The House is slated to vote this week on a bill to permanently bar states from applying their normal sales taxes to the monthly charges that households and businesses pay companies like Comcast or Verizon Wireless for Internet access – potentially costing states roughly $7 billion a year in potential revenue.
For starters, the bill would strip Hawaii, New Mexico, North Dakota, Ohio, South Dakota, Texas, and Wisconsin of at least $500 million in annual state and local revenue from their existing taxes on these charges.
Beyond costing states the $7 billion a year in potential revenue to support education, healthcare, roads, and other services, the bill would violate an understanding between Congress and the states dating back to the 1998 Internet Tax Freedom Act (ITFA): that any ban on applying sales taxes to Internet access charges would be temporary and not apply to existing access taxes.
Enacted when Internet commerce was still in its infancy, ITFA sought to balance Congress’ desire to encourage development of the Internet against states’ and localities’ need to finance essential services. Thus, it imposed only a temporary “moratorium” on new taxes on Internet access and protected existing taxes through a “grandfather” clause.
Congressional extensions of ITFA in 2001, 2004, and 2007 maintained those two key features. This latest ITFA legislation, though, eliminates both — the first time Congress has seriously considered doing so.

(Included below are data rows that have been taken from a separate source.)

(** Modelled from the spec: [sendToDeli] of ./utils is not among the sources;
    section 6: the producer's [send(tenantId, documentId, op)] emits the
    system op.  The lambda awaits the promise inside its [try] blocks and its
    [producer] field is [IProducer | undefined], so the send can reject:
    [send env operation] is its outcome.  A rejected send throws at the
    [await] and puts no op on the stream; the trace records the ops the
    producer took. *)
Definition sendToDeli (env : Env) (operation : IDocumentSystemMessage) : M unit :=
  liftRes (send env operation) ;;;
  emit (SendToDeli operation).

(** *** Methods of the class *)

Definition generateScribeCheckpoint (env : Env) (logOffset : option Z)
    (scrubUserData : bool) (s : ScribeLambda) : IScribe.t PS :=
  {| IScribe.lastSummarySequenceNumber := lastSummarySequenceNumber s;
     IScribe.lastClientSummaryHead := lastClientSummaryHead s;
     IScribe.logOffset := logOffset;
     IScribe.minimumSequenceNumber := minSequenceNumber s;
     IScribe.protocolState := getProtocolState (protocolHandler s) scrubUserData;
     IScribe.sequenceNumber := this_sequenceNumber s;
     IScribe.validParentSummaries := validParentSummaries s;
     IScribe.isCorrupt := isDocumentCorrupt s;
     IScribe.protocolHead := protocolHead s;
     IScribe.checkpointTimestamp := now env |}.

(** [writeCheckpoint] up to its [await]: the inserts are chosen and handed to
    the checkpoint manager. *)
Definition writeCheckpoint_start (checkpoint : IScribe.t PS)
    : M (list ISequencedDocumentMessage) :=
  s <- get ;;
  let inserts :=
    filter (fun pcm => lastCheckpointInsertedNumber s <? sequenceNumber pcm)
           (pendingCheckpointMessages s) in
  emit (CheckpointWrite checkpoint (protocolHead s) inserts
          (noActiveClients (documentCheckpointManager s))
          (globalCheckpointOnly s) (isDocumentCorrupt s)) ;;;
  ret inserts.

(** [writeCheckpoint] after the awaited write has been fulfilled. *)
Definition writeCheckpoint_finish (inserts : list ISequencedDocumentMessage)
    : M unit :=
  match peekBack inserts with
  | None => ret tt
  | Some lastInsert =>
      modify (set_lastCheckpointInsertedNumber (sequenceNumber lastInsert)) ;;;
      s <- get ;;
      let cappedNumber :=
        Z.max (protocolHead s)
              (lastCheckpointInsertedNumber s - maxPendingCheckpointMessagesLength cfg) in
      modify (set_pendingCheckpointMessages
                (removeFrontWhile cappedNumber (pendingCheckpointMessages s)))
  end.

Every state would feel the impact. The seven states with taxes would start losing revenues this year, forcing some to cut services or raise other taxes to keep their budgets balanced. The remaining states would continue to lose as much as $6.5 billion in potential revenue each year from their inability to tax Internet access charges.
The forgone revenue would likely grow substantially over time as more people sign up for Internet access and current subscribers trade up to faster, more expensive, service.
The House bill would have other, unintended effects. Eliminating the grandfather, for example, would put at risk numerous other state and local taxes that Internet access providers pay on the things they buy in order to provide Internet service, such fiber-optic cable, or gasoline for their vehicles. Almost all of these taxes existed before 1998, so the grandfather protects them from legal challenge. But if Congress eliminates the clause, Internet access providers could challenge these taxes in court as indirect taxes on access service and therefore voided by ITFA.
The bill’s proponents argue that banning taxes on Internet access charges is necessary to close the “digital divide” between low- and high-income households. Keeping monthly Internet access as inexpensive as possible by exempting it from roughly $2-$4 in taxes will encourage low-income people to subscribe and service providers to extend broadband service to low-income neighborhoods, they claim.
But there’s scant evidence to support this argument. Studies haven’t found a significant difference, in either the share of households with broadband or the availability of broadband service, between states that tax access and those that don’t. And numerous studies find that Internet access costs are a smaller cause of the “digital divide” than unfamiliarity with computers and the Internet and a belief that the Internet is irrelevant to the person’s life.
In fact, a permanent ITFA would likely impede the goal of getting more people online — especially low-income people who don’t have Internet at home. Many people first use the Internet in public schools, libraries, and community centers, all of which rely on state and local tax revenue. The less state and local revenue that such institutions receive, the less they could provide Internet service.
Some in Congress argue that states and localities should accept a permanent ITFA as part of a deal that would also include enactment of the Marketplace Fairness Act, which would empower states to require large Internet merchants to charge sales tax on all taxable sales. Any extension of the moratorium, however, must include the grandfather clause. Eliminating that clause would threaten to invalidate many existing taxes on Internet access providers, as noted earlier.
Congress’ proper course would be to end, not extend, the ban on state and local taxation of Internet access. The Internet is no longer an infant industry needing protection from taxes that apply to other services for which Internet access is a close substitute. Cable television service is widely taxed, for example, but if someone decides to pay Verizon $50 a month so that they can stream Netflix to their TV, ITFA bans the taxation of the access charge. This unequal treatment doesn’t makes sense.
Even if Congress wants to renew ITFA, surely the terms should be no more favorable than in 1998 — a temporary exemption for taxes on access service, with pre-1998 taxes still grandfathered — and must include the Marketplace Fairness Act, which the Senate has passed with broad bipartisan support.
Mazerov is a senior fellow with the State Fiscal Project of the Center on Budget and Policy Priorities.